Problem statement: Repeat precisely the span of lines below that opens with the line containing "EXPR_LOAD opcode align" and closes with the line containing "if negb (bool_decide", both included.

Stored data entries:
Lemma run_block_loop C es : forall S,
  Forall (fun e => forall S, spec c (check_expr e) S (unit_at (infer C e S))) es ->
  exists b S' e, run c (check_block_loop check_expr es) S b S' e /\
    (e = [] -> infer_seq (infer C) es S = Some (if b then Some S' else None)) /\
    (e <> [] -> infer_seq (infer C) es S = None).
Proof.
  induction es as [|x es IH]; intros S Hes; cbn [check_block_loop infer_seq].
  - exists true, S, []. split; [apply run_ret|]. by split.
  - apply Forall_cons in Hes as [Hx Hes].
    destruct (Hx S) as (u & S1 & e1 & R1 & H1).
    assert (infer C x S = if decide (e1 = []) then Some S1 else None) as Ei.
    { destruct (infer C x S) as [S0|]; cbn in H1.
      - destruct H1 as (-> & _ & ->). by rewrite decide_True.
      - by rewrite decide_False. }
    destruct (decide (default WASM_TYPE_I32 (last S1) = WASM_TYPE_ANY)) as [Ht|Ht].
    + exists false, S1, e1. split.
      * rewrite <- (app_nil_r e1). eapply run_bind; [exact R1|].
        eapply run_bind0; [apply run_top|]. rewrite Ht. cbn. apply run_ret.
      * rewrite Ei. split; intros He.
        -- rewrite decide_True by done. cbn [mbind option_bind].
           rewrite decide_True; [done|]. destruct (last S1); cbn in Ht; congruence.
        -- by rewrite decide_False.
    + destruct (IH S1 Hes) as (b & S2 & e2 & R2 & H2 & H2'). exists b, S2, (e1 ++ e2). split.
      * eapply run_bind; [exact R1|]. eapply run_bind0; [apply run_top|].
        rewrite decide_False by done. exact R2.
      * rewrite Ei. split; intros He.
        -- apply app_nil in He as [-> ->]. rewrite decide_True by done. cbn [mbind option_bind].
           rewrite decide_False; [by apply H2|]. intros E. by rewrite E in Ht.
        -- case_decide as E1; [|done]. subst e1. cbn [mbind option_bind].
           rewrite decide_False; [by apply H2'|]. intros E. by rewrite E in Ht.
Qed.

--

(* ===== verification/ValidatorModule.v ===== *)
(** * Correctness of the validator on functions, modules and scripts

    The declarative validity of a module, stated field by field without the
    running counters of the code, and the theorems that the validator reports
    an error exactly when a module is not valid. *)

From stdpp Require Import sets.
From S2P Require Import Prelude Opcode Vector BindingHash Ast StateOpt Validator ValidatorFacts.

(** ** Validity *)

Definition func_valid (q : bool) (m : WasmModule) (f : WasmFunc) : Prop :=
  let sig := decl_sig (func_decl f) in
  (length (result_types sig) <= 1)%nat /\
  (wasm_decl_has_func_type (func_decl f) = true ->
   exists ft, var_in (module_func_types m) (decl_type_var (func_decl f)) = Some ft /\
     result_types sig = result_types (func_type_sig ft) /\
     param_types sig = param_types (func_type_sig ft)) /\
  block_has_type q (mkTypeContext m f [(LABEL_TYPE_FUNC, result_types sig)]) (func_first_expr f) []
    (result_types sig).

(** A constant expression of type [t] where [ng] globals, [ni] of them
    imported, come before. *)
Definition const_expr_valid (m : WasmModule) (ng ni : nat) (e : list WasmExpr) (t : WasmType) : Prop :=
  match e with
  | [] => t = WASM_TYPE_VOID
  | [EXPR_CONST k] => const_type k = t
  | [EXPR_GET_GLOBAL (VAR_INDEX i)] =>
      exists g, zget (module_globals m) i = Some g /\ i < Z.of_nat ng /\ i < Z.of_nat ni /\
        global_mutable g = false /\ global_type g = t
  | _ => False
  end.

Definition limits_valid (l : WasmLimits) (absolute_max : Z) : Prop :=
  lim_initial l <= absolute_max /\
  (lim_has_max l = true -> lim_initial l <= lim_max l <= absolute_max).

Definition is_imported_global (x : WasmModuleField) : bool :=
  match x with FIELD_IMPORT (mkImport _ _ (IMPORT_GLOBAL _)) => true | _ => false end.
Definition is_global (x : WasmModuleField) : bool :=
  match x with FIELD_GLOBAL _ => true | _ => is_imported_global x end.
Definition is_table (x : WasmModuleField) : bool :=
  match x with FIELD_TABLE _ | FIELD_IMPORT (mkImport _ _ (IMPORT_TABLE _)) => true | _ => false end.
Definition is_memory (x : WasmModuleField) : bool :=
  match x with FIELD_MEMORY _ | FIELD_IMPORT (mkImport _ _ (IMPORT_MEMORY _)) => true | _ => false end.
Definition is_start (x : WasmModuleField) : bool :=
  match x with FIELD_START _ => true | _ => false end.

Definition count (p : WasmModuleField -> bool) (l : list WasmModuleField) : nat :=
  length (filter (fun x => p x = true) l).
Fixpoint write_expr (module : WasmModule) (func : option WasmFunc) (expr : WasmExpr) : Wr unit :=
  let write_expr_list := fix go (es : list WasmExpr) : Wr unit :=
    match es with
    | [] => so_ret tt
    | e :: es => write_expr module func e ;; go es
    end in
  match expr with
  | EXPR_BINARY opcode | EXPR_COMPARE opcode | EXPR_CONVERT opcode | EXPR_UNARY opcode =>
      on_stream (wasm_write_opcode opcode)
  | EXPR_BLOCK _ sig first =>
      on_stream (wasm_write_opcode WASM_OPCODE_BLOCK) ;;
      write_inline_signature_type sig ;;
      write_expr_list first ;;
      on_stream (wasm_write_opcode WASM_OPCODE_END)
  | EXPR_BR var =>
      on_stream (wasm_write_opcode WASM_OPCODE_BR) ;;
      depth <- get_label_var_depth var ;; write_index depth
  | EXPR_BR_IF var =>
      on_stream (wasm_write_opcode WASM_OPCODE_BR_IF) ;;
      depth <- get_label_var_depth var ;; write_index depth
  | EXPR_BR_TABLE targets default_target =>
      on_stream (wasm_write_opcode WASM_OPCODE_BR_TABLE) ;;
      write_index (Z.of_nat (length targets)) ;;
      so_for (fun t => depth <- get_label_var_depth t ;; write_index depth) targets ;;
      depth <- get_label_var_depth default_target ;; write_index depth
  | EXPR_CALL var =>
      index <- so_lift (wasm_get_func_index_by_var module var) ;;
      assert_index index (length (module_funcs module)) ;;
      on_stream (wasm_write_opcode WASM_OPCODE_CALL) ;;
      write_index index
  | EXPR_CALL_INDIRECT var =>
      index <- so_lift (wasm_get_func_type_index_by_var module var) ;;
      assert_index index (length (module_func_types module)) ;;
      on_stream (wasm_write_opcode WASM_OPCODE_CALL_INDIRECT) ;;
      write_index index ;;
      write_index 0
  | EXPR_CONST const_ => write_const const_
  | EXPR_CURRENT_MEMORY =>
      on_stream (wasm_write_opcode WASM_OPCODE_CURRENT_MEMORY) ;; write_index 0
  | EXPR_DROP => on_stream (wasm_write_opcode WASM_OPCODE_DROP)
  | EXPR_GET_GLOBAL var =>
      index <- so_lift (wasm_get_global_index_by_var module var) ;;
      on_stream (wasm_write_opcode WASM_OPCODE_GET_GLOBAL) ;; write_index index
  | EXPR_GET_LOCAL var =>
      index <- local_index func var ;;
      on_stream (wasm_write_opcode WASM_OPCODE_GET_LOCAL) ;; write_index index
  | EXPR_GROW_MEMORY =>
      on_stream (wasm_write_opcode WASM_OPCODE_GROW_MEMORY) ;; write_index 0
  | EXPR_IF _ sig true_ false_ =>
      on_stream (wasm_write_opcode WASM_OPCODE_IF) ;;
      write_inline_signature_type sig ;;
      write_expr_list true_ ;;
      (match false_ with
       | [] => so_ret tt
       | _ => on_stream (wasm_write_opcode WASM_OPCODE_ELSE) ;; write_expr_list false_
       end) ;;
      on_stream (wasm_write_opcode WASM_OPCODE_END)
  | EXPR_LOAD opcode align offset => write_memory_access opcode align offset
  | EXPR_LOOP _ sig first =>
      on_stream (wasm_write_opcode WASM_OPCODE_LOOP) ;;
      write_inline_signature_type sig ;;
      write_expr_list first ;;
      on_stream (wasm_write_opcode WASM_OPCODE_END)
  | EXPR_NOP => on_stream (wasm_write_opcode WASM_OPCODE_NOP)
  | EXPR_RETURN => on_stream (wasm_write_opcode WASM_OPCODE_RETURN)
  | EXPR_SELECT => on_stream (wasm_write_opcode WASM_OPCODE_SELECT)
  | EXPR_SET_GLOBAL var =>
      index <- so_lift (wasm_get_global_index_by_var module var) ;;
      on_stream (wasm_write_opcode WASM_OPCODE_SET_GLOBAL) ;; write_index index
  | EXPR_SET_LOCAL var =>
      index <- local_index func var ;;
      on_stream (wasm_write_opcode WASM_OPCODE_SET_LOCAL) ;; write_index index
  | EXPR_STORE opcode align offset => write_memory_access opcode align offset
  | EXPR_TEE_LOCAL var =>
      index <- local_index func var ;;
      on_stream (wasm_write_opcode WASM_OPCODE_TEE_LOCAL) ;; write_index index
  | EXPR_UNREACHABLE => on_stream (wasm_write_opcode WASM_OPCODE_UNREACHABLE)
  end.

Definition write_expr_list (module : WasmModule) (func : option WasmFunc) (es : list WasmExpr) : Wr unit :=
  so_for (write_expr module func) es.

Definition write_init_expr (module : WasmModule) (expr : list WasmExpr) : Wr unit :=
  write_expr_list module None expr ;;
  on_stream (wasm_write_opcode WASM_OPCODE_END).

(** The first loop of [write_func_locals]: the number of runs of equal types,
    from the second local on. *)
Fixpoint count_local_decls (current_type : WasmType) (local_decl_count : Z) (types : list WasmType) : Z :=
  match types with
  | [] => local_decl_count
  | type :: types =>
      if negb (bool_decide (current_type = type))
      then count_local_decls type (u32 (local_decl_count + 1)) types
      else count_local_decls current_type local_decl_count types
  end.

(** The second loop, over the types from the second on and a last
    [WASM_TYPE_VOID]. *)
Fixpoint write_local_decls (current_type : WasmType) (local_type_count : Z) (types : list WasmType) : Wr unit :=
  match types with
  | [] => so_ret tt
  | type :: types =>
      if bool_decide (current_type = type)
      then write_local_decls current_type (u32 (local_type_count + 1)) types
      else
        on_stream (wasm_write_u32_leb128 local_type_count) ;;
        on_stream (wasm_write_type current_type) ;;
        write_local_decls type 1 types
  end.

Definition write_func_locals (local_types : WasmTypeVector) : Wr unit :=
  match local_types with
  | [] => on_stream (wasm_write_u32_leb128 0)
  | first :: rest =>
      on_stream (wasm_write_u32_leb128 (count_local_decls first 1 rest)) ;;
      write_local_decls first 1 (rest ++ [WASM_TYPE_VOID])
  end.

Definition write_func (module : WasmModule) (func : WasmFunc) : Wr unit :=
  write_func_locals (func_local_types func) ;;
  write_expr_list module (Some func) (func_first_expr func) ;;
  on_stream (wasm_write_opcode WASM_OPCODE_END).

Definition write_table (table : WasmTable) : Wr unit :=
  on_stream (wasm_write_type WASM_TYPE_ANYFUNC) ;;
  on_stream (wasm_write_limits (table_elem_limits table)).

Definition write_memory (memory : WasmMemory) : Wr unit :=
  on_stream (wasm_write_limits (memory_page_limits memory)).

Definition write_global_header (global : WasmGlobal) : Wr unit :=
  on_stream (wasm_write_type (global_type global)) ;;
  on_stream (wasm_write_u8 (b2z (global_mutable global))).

Answer to this task:
  | EXPR_LOAD opcode align offset => write_memory_access opcode align offset
  | EXPR_LOOP _ sig first =>
      on_stream (wasm_write_opcode WASM_OPCODE_LOOP) ;;
      write_inline_signature_type sig ;;
      write_expr_list first ;;
      on_stream (wasm_write_opcode WASM_OPCODE_END)
  | EXPR_NOP => on_stream (wasm_write_opcode WASM_OPCODE_NOP)
  | EXPR_RETURN => on_stream (wasm_write_opcode WASM_OPCODE_RETURN)
  | EXPR_SELECT => on_stream (wasm_write_opcode WASM_OPCODE_SELECT)
  | EXPR_SET_GLOBAL var =>
      index <- so_lift (wasm_get_global_index_by_var module var) ;;
      on_stream (wasm_write_opcode WASM_OPCODE_SET_GLOBAL) ;; write_index index
  | EXPR_SET_LOCAL var =>
      index <- local_index func var ;;
      on_stream (wasm_write_opcode WASM_OPCODE_SET_LOCAL) ;; write_index index
  | EXPR_STORE opcode align offset => write_memory_access opcode align offset
  | EXPR_TEE_LOCAL var =>
      index <- local_index func var ;;
      on_stream (wasm_write_opcode WASM_OPCODE_TEE_LOCAL) ;; write_index index
  | EXPR_UNREACHABLE => on_stream (wasm_write_opcode WASM_OPCODE_UNREACHABLE)
  end.

Definition write_expr_list (module : WasmModule) (func : option WasmFunc) (es : list WasmExpr) : Wr unit :=
  so_for (write_expr module func) es.

Definition write_init_expr (module : WasmModule) (expr : list WasmExpr) : Wr unit :=
  write_expr_list module None expr ;;
  on_stream (wasm_write_opcode WASM_OPCODE_END).

(** The first loop of [write_func_locals]: the number of runs of equal types,
    from the second local on. *)
Fixpoint count_local_decls (current_type : WasmType) (local_decl_count : Z) (types : list WasmType) : Z :=
  match types with
  | [] => local_decl_count
  | type :: types =>
      if negb (bool_decide (current_type = type))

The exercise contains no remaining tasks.